La productrice française Romane Santarelli revient avec un deuxième album, OK:KO, plus ouvertement dancefloor. L’occasion de s’entretenir avec une artiste qui n’a de cesse de se remettre en question. (La chronique de ce nouvel album est à retrouver plus bas dans cet article)
Lorsqu’il est paru à l’été 2022, Cosmo Safari, le premier album de Romane Santarelli, a rapidement connu un joli succès d’estime. Il faut dire que cette techno légèrement volatile, ces incursions vers la grande famille de l’électronica et un certain sens de la beauté laissent difficilement indifférents ceux qui chérissent les disques soyeux et denses.
Alors, au moment de sortir son second effort, la productrice auvergnate ne le cache pas : «C’est assez vertigineux. Le premier album, tu le prépares sans le savoir depuis tes tout débuts. Il y a des morceaux présents sur Cosmo Safari dont les esquisses sont nées quand j’avais 18 ans. » Pour le deuxième, il faut repartir à zéro.
Attablée à une terrasse de café donnant sur la place parisienne de la Bastille, Romane Santarelli parle pour la première fois de son nouveau bébé, un exercice introspectif toujours un peu ardu, puisqu’il s’agit de mettre des mots sur une démarche artistique personnelle et des mois de travail. Un bandana vert enveloppant ses cheveux blond blé, des yeux d’un bleu perçant, et avec une grande décontraction, Romane Santarelli affronte avec lucidité la période qui précède la publication d’un projet, où l’excitation côtoie l’appréhension, et où la peur de décevoir hante parfois les artistes.
Qu’elle se rassure : OK:KO, c’est son titre, est une réussite. […]
La suite de cet article à retrouver dans le Tsugi Magazine n°183
Romane Santarelli – OK:KO (YOTANKA)
Au XVIIe siècle, le philosophe néerlando-portugais Baruch Spinoza définissait la notion de joie par l’augmentation de la puissance d’agir comme un état permettant à l’humain de passer d’une moindre perfection à une plus grande. Il y a de la joie, au sens spinozien du terme, dans le deuxième album de Romane Santarelli, intitulé OK:KO.

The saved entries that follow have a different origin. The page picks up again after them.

(* ===== verification/Tuple.v ===== *)
(** The on-disk form of a row: [HeapFile::encodeTuple], [decodeTuple] and
    [decodeTupleProjected] of [src/native_storage.cpp].  A read cursor
    ([bytes] plus [offset] in the code) is modelled by the bytes that remain
    after the offset.  Integers, doubles and lengths are little-endian, as
    [memcpy] lays them out on the machines the format is written on. *)

From S2P Require Import Prelude.
From S2P Require Import Double.
From S2P Require Import Value.

Abbreviation Tuple := (list Value) (only parsing).

(** [RowId] and [StoredRow] of [src/native_storage.h]. *)
Record RowId : Type := mkRowId { rowPage : Z; rowSlot : Z }.
Record StoredRow : Type := mkStoredRow { storedId : RowId; storedValues : Tuple }.

#[global] Instance RowId_eq_dec : EqDecision RowId.
Proof. solve_decision. Defined.

(** [appendPod] / [readPod] of an object of [n] bytes. *)
Definition appendPod (n : nat) (z : Z) : bytes := le_bytes n z.

Definition readPod (n : nat) (rest : bytes) : exec (Z * bytes) :=
  if decide (length rest < n)%nat then Err (Throw "Corrupt tuple payload")
  else Ok (le_value (take n rest), drop n rest).

Definition tag (t : ValueType) : byte :=
  match t with
  | Null => Byte.x00 | Integer => Byte.x01 | Real => Byte.x02
  | Text => Byte.x03 | Boolean => Byte.x04 | Blob => Byte.x05
  end.

#[global] Arguments appendPod : simpl never.
#[global] Arguments readPod : simpl never.

(** The bytes one field contributes in the loop of [encodeTuple]. *)
Definition encodeField (v : Value) : bytes :=
  tag (type v) ::
  match v with
  | VNull => []
  | VInteger z => appendPod 8 z
  | VReal d => appendPod 8 d
  | VBoolean b => [if b then Byte.x01 else Byte.x00]
  | VText s => appendPod 4 (Z.of_nat (String.length s)) ++ bytes_of s
  | VBlob bs => appendPod 4 (Z.of_nat (length bs)) ++ bs
  end.

Definition encodeTuple (t : Tuple) : exec bytes :=
  if decide (65535 < Z.of_nat (length t)) then Err (Throw "Too many tuple fields")
  else Ok (appendPod 2 (Z.of_nat (length t)) ++ concat (encodeField <$> t)).

(** A length-prefixed run of bytes. *)
Definition readRun (what : string) (rest : bytes) : exec (bytes * bytes) :=
  let* (len, rest) := readPod 4 rest in
  if decide (Z.of_nat (length rest) < len) then Err (Throw what)
  else Ok (take (Z.to_nat len) rest, drop (Z.to_nat len) rest).

(** One iteration of the field loop: the field and the bytes after it. *)
Definition decodeField (rest : bytes) : exec (Value * bytes) :=
  match rest with
  | [] => Err (Throw "Corrupt tuple type tag")
  | t :: rest =>
      match t with
      | Byte.x00 => Ok (VNull, rest)
      | Byte.x01 =>
          let* (z, rest) := readPod 8 rest in
          Ok (VInteger (to_signed 64 z), rest)
      | Byte.x02 =>
          let* (d, rest) := readPod 8 rest in Ok (VReal d, rest)
      | Byte.x03 =>
          let* (s, rest) := readRun "Corrupt text tuple field" rest in
          Ok (VText (string_of s), rest)
      | Byte.x04 =>
          match rest with
          | [] => Err (Throw "Corrupt boolean tuple field")
          | b :: rest => Ok (VBoolean (negb (bool_decide (b = Byte.x00))), rest)
          end
      | Byte.x05 =>
          let* (bs, rest) := readRun "Corrupt blob tuple field" rest in
          Ok (VBlob bs, rest)
      | _ => Err (Throw "Unknown tuple field type")
      end
  end.
(* ===== verification/Page.v ===== *)
(** The slotted page: class [SlottedPage] of [src/native_storage.cpp] and the
    read-only accessors of [MappedHeapFile] on the same layout.  A page is the
    list of its 4096 bytes.  Every access goes through [load] and [memcpy],
    which report an access outside the array as undefined behaviour, so a
    theorem that an operation returns also says that it stays in bounds.

    A page holds a header (magic, slot count, end of the slot directory, start
    of the row area), a directory of six-byte slots that grows upwards from
    byte 16 and rows that grow downwards from the end of the page.  The
    abstract page is its directory [list (option bytes)]: the row in each slot,
    [None] for a free slot. *)

From S2P Require Import Prelude.
From S2P Require Import Config.

Definition PAGE_SIZE : Z := kPageSizeBytes.
Definition MAGIC : Z := kSlottedPageMagic.

Abbreviation page := (list byte) (only parsing).
Abbreviation len l := (Z.of_nat (length l)).

(** * Memory access *)

Definition slice (p : page) (off n : Z) : bytes :=
  take (Z.to_nat n) (drop (Z.to_nat off) p).

Definition splice (p : page) (off : Z) (bs : bytes) : page :=
  take (Z.to_nat off) p ++ bs ++ drop (Z.to_nat off + length bs) p.

Definition load (p : page) (off n : Z) : exec bytes :=
  if decide (0 ≤ off ∧ 0 ≤ n ∧ off + n ≤ len p) then Ok (slice p off n)
  else Err (Undefined "read outside the page").

(** [std::memcpy(bytes_.data() + off, bs.data(), bs.size())] *)
Definition memcpy (p : page) (off : Z) (bs : bytes) : exec page :=
  if decide (0 ≤ off ∧ off + len bs ≤ len p) then Ok (splice p off bs)
  else Err (Undefined "write outside the page").

Definition read16 (p : page) (off : Z) : exec Z :=
  let* b := load p off 2 in Ok (le_value b).
Definition read32 (p : page) (off : Z) : exec Z :=
  let* b := load p off 4 in Ok (le_value b).
Definition write16 (p : page) (off v : Z) : exec page :=
  memcpy p off (le_bytes 2 v).
Definition write32 (p : page) (off v : Z) : exec page :=
  memcpy p off (le_bytes 4 v).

Un optimisme audible dès les premières notes de synthétiseurs, dès les premières nappes, annonciatrices d’un disque dans lequel la productrice française s’adonne à une petite célébration sonore. Foncièrement électronique, ce second effort tranche avec les belles errances de son prédécesseur, Cosmo Safari, qui avait placé son autrice sur la carte des musiques assistées par machines et l’avait vue tourner dans un paquet de salles et de festivals depuis 2022.

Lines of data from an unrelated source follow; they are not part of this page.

(* ===== verification/Lexer.v ===== *)
(** The lexer: [src/lexer.h] and [src/lexer.cpp].  The position [pos] in the
    source is modelled by the text from [pos] on; [line] and [col] are kept as
    the code keeps them, without the 32-bit bound of [int].  [peek] past the
    end reads the character 0.  Each scanner of the class is a function from a
    cursor to the token and the cursor after it. *)

From S2P Require Import Prelude.
From S2P Require Import Format.

Inductive TokenType : Type :=
  | SLAY | NO_CAP | ONLY_IF | LINK_UP | LEFT_LINK_UP | MID_LINK_UP | FR_FR
  | VIBE_CHECK | HITS_DIFFERENT | BUSSIN_ONLY | LOWKEY | PLUS | OR_NAH
  | NO_CAP_NOT | GHOSTED | UNIQUE_FR | CAP_AT | SKIP | UP_ONLY | DOWN_BAD
  | YEET_INTO | DRIP | GLOW_UP | BE_LIKE | RATIO | MANIFEST | RIZZ_DOWN
  | MANIFEST_DATASET | MANIFEST_SNAPSHOT | EXPORT_TORCH | SHIP_TORCH
  | EXPLAIN_BATCH | SPILL_BATCH | WITH_SEED | BATCH_SIZE | WORLD_SIZE
  | MAX_LEN | MANIFEST_CONTEXT | YEET_MEMORY | SPILL_CONTEXT
  | EXPLAIN_CONTEXT | SHOW_TABS | SHOW_CONTEXT_SCHEMAS
  | SHOW_CONTEXT_OBJECTS | ALIAS_TAB | MERGE_TABS | TOKEN_BUDGET | VIBE_TAB
  | MAIN_CHARACTER | SIDE_CHARACTER | HEADCOUNT | STACK | MID | GOAT
  | L_FUNC | LONE_WOLF | BIGGEST_W | BIGGEST_L | MID_FR | PERCENT_CHECK
  | ERA | SPLIT_BY | INTEGER_LIT | FLOAT_LIT | STRING_LIT | TRUE_LIT
  | FALSE_LIT | IDENTIFIER | EQ | NEQ | LT | GT | LTE | GTE | PLUS_OP
  | MINUS | STAR | SLASH | CONCAT | LPAREN | RPAREN | COMMA | SEMICOLON
  | DOT | EOF_TOKEN.

Definition token_types : list TokenType :=
  [SLAY; NO_CAP; ONLY_IF; LINK_UP; LEFT_LINK_UP; MID_LINK_UP; FR_FR;
   VIBE_CHECK; HITS_DIFFERENT; BUSSIN_ONLY; LOWKEY; PLUS; OR_NAH;
   NO_CAP_NOT; GHOSTED; UNIQUE_FR; CAP_AT; SKIP; UP_ONLY; DOWN_BAD;
   YEET_INTO; DRIP; GLOW_UP; BE_LIKE; RATIO; MANIFEST; RIZZ_DOWN;
   MANIFEST_DATASET; MANIFEST_SNAPSHOT; EXPORT_TORCH; SHIP_TORCH;
   EXPLAIN_BATCH; SPILL_BATCH; WITH_SEED; BATCH_SIZE; WORLD_SIZE; MAX_LEN;
   MANIFEST_CONTEXT; YEET_MEMORY; SPILL_CONTEXT; EXPLAIN_CONTEXT;
   SHOW_TABS; SHOW_CONTEXT_SCHEMAS; SHOW_CONTEXT_OBJECTS; ALIAS_TAB;
   MERGE_TABS; TOKEN_BUDGET; VIBE_TAB; MAIN_CHARACTER; SIDE_CHARACTER;
   HEADCOUNT; STACK; MID; GOAT; L_FUNC; LONE_WOLF; BIGGEST_W; BIGGEST_L;
   MID_FR; PERCENT_CHECK; ERA; SPLIT_BY; INTEGER_LIT; FLOAT_LIT;
   STRING_LIT; TRUE_LIT; FALSE_LIT; IDENTIFIER; EQ; NEQ; LT; GT; LTE; GTE;
   PLUS_OP; MINUS; STAR; SLASH; CONCAT; LPAREN; RPAREN; COMMA; SEMICOLON;
   DOT; EOF_TOKEN].

Definition TokenType_code (t : TokenType) : nat :=
  match t with
  | SLAY => 0 | NO_CAP => 1 | ONLY_IF => 2 | LINK_UP => 3
  | LEFT_LINK_UP => 4 | MID_LINK_UP => 5 | FR_FR => 6 | VIBE_CHECK => 7
  | HITS_DIFFERENT => 8 | BUSSIN_ONLY => 9 | LOWKEY => 10 | PLUS => 11
  | OR_NAH => 12 | NO_CAP_NOT => 13 | GHOSTED => 14 | UNIQUE_FR => 15
  | CAP_AT => 16 | SKIP => 17 | UP_ONLY => 18 | DOWN_BAD => 19
  | YEET_INTO => 20 | DRIP => 21 | GLOW_UP => 22 | BE_LIKE => 23
  | RATIO => 24 | MANIFEST => 25 | RIZZ_DOWN => 26 | MANIFEST_DATASET => 27
  | MANIFEST_SNAPSHOT => 28 | EXPORT_TORCH => 29 | SHIP_TORCH => 30
  | EXPLAIN_BATCH => 31 | SPILL_BATCH => 32 | WITH_SEED => 33
  | BATCH_SIZE => 34 | WORLD_SIZE => 35 | MAX_LEN => 36
  | MANIFEST_CONTEXT => 37 | YEET_MEMORY => 38 | SPILL_CONTEXT => 39
  | EXPLAIN_CONTEXT => 40 | SHOW_TABS => 41 | SHOW_CONTEXT_SCHEMAS => 42
  | SHOW_CONTEXT_OBJECTS => 43 | ALIAS_TAB => 44 | MERGE_TABS => 45
  | TOKEN_BUDGET => 46 | VIBE_TAB => 47 | MAIN_CHARACTER => 48
  | SIDE_CHARACTER => 49 | HEADCOUNT => 50 | STACK => 51 | MID => 52
  | GOAT => 53 | L_FUNC => 54 | LONE_WOLF => 55 | BIGGEST_W => 56
  | BIGGEST_L => 57 | MID_FR => 58 | PERCENT_CHECK => 59 | ERA => 60
  | SPLIT_BY => 61 | INTEGER_LIT => 62 | FLOAT_LIT => 63 | STRING_LIT => 64
  | TRUE_LIT => 65 | FALSE_LIT => 66 | IDENTIFIER => 67 | EQ => 68
  | NEQ => 69 | LT => 70 | GT => 71 | LTE => 72 | GTE => 73 | PLUS_OP => 74
  | MINUS => 75 | STAR => 76 | SLASH => 77 | CONCAT => 78 | LPAREN => 79
  | RPAREN => 80 | COMMA => 81 | SEMICOLON => 82 | DOT => 83
  | EOF_TOKEN => 84
  end%nat.

Lemma token_types_code t : token_types !! TokenType_code t = Some t.
Proof. by destruct t. Qed.

#[global] Instance TokenType_eq_dec : EqDecision TokenType.
Proof.
  intros a b. destruct (decide (TokenType_code a = TokenType_code b)) as [H|H].
  - left. apply (inj Some). by rewrite <- !token_types_code, H.
  - right. congruence.
Defined.

Record Token : Type := mkToken {
  tok_type : TokenType;
  tok_value : string;
  tok_line : Z;
  tok_col : Z;
}.

Record LexerError : Type := mkLexerError {
  lex_msg : string;
  lex_line : Z;
  lex_col : Z;
}.

Definition KEYWORDS : list (string * TokenType) :=
  [("no-cap-not", NO_CAP_NOT); ("left-link-up", LEFT_LINK_UP);
   ("mid-link-up", MID_LINK_UP); ("link-up", LINK_UP); ("no-cap", NO_CAP);
   ("only-if", ONLY_IF); ("fr-fr", FR_FR); ("vibe-check", VIBE_CHECK);
   ("hits-different", HITS_DIFFERENT); ("bussin-only", BUSSIN_ONLY);
   ("yeet-into", YEET_INTO); ("glow-up", GLOW_UP); ("be-like", BE_LIKE);
   ("rizz-down", RIZZ_DOWN); ("manifest-dataset", MANIFEST_DATASET);
   ("manifest-snapshot", MANIFEST_SNAPSHOT);
   ("export-torch", EXPORT_TORCH); ("ship-torch", SHIP_TORCH);
   ("explain-batch", EXPLAIN_BATCH); ("spill-batch", SPILL_BATCH);
   ("with-seed", WITH_SEED); ("batch-size", BATCH_SIZE);
   ("world-size", WORLD_SIZE); ("max-len", MAX_LEN);
   ("manifest-context", MANIFEST_CONTEXT); ("yeet-memory", YEET_MEMORY);
   ("spill-context", SPILL_CONTEXT); ("explain-context", EXPLAIN_CONTEXT);
   ("show-tabs", SHOW_TABS);
   ("show-context-schemas", SHOW_CONTEXT_SCHEMAS);
   ("show-context-objects", SHOW_CONTEXT_OBJECTS);
   ("alias-tab", ALIAS_TAB); ("merge-tabs", MERGE_TABS);
   ("token-budget", TOKEN_BUDGET); ("vibe-tab", VIBE_TAB);
   ("main-character", MAIN_CHARACTER); ("side-character", SIDE_CHARACTER);
   ("unique-fr", UNIQUE_FR); ("cap-at", CAP_AT); ("up-only", UP_ONLY);
   ("down-bad", DOWN_BAD); ("or-nah", OR_NAH); ("biggest-W", BIGGEST_W);
   ("biggest-L", BIGGEST_L); ("mid-fr", MID_FR);
   ("percent-check", PERCENT_CHECK); ("LONE-WOLF", LONE_WOLF);
   ("lone-wolf", LONE_WOLF); ("split-by", SPLIT_BY); ("slay", SLAY);
   ("lowkey", LOWKEY); ("ghosted", GHOSTED); ("drip", DRIP);
   ("ratio", RATIO); ("manifest", MANIFEST); ("headcount", HEADCOUNT);
   ("stack", STACK); ("mid", MID); ("goat", GOAT); ("era", ERA);
   ("skip", SKIP); ("plus", PLUS); ("select", SLAY); ("SELECT", SLAY);
   ("from", NO_CAP); ("FROM", NO_CAP); ("where", ONLY_IF);
   ("WHERE", ONLY_IF); ("as", LOWKEY); ("AS", LOWKEY); ("and", PLUS);
   ("AND", PLUS); ("or", OR_NAH); ("OR", OR_NAH); ("not", NO_CAP_NOT);
   ("NOT", NO_CAP_NOT); ("null", GHOSTED); ("NULL", GHOSTED);
   ("distinct", UNIQUE_FR); ("DISTINCT", UNIQUE_FR); ("limit", CAP_AT);
   ("LIMIT", CAP_AT); ("offset", SKIP); ("OFFSET", SKIP); ("asc", UP_ONLY);
   ("ASC", UP_ONLY); ("desc", DOWN_BAD); ("DESC", DOWN_BAD)].

Fixpoint find_keyword (word : string) (table : list (string * TokenType))
    : option TokenType :=
  match table with
  | [] => None
  | (k, t) :: table => if decide (k = word) then Some t else find_keyword word table
  end.

Definition keyword (word : string) : option TokenType := find_keyword word KEYWORDS.

(** [LexerError::what()] *)
Definition error_text (msg : string) (line col : Z) : string :=
  "Error at line " +:+ dec_signed line +:+ ", col " +:+ dec_signed col +:+ ": " +:+ msg.

(** * The cursor *)

Record cursor : Type := Cursor { rest : string; line : Z; col : Z }.

Definition newline : ascii := "010".
Definition NUL : ascii := "000".
Definition quote : ascii := "'".
Definition backslash : ascii := "\".

Definition Lexer (source : string) : cursor := Cursor source 1 1.

Definition peek (offset : nat) (k : cursor) : ascii :=
  default NUL (String.get offset (rest k)).

(** [advance]; every call is guarded by a character being left. *)
Definition advance (k : cursor) : cursor :=
  match rest k with
  | EmptyString => k
  | String c s =>
      if ascii_dec c newline then Cursor s (line k + 1) 1
      else Cursor s (line k) (col k + 1)
  end.

Fixpoint advance_by (n : nat) (k : cursor) : cursor :=
  match n with O => k | S n => advance_by n (advance k) end.

Definition at_end (k : cursor) : bool :=
  match rest k with EmptyString => true | _ => false end.

Abbreviation lexed := (result LexerError (Token * cursor)).

Definition lex_error {A} (msg : string) (k : cursor) : result LexerError A :=
  Err (mkLexerError msg (line k) (col k)).

Definition token_at (k : cursor) (t : TokenType) (v : string) : Token :=
  mkToken t v (line k) (col k).

(** * White space and comments *)

Fixpoint skip_spaces (s : string) (l c : Z) : cursor :=
  match s with
  | EmptyString => Cursor s l c
  | String ch s' =>
      if isspace ch then
        let k := advance (Cursor s l c) in skip_spaces s' (line k) (col k)
      else Cursor s l c
  end.
Definition skipWhitespace (k : cursor) : cursor :=
  skip_spaces (rest k) (line k) (col k).

Fixpoint skip_line (s : string) (l c : Z) : cursor :=
  match s with
  | EmptyString => Cursor s l c
  | String ch s' =>
      if ascii_dec ch newline then Cursor s l c
      else let k := advance (Cursor s l c) in skip_line s' (line k) (col k)
  end.
Definition skipLineComment (k : cursor) : cursor :=
  skip_line (rest k) (line k) (col k).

On retrouve bien ici ce goût des textures et de l’assemblage pointilleux, à pas mal de différences près, puisque OK:KO est, entre bien d’autres, né de la guérison de son autrice par la danse. Oui, ici, les rythmes s’accompagnent de pas, et peuvent tout à fait s’inviter dans la pénombre et la frénésie des clubs. Même dans ses instants les plus tendus, cet album n’est pas précipité dans la noirceur.
Les couleurs musicales les plus ternes sont au contraire mobilisées avec une touche de gaité, avec cette joie, encore elle, aussi traduite par des titres de morceaux faits de jeux de mots. Romane Santarelli s’amuse tout en proposant un disque dense et sinueux, bourré de références implicites aux musiques électroniques anglaises, de tracks breakés rappelant parfois les bandes originales de la franchise de jeux vidéo wipEout.
Elle chante aussi. Sur le titre «Physio», la productrice change de casquette artistique pour conter textuellement d’autres sentiments, sensuels en l’occurrence. Il y a cette sensation qu’elle ne se prend jamais totalement au sérieux, se fait adolescente sur le morceau «Te Quiero Verde», sans pour autant masquer ses aspirations, dont la plus évidente est, certainement, de proposer un très bel album. Validé par Spinoza.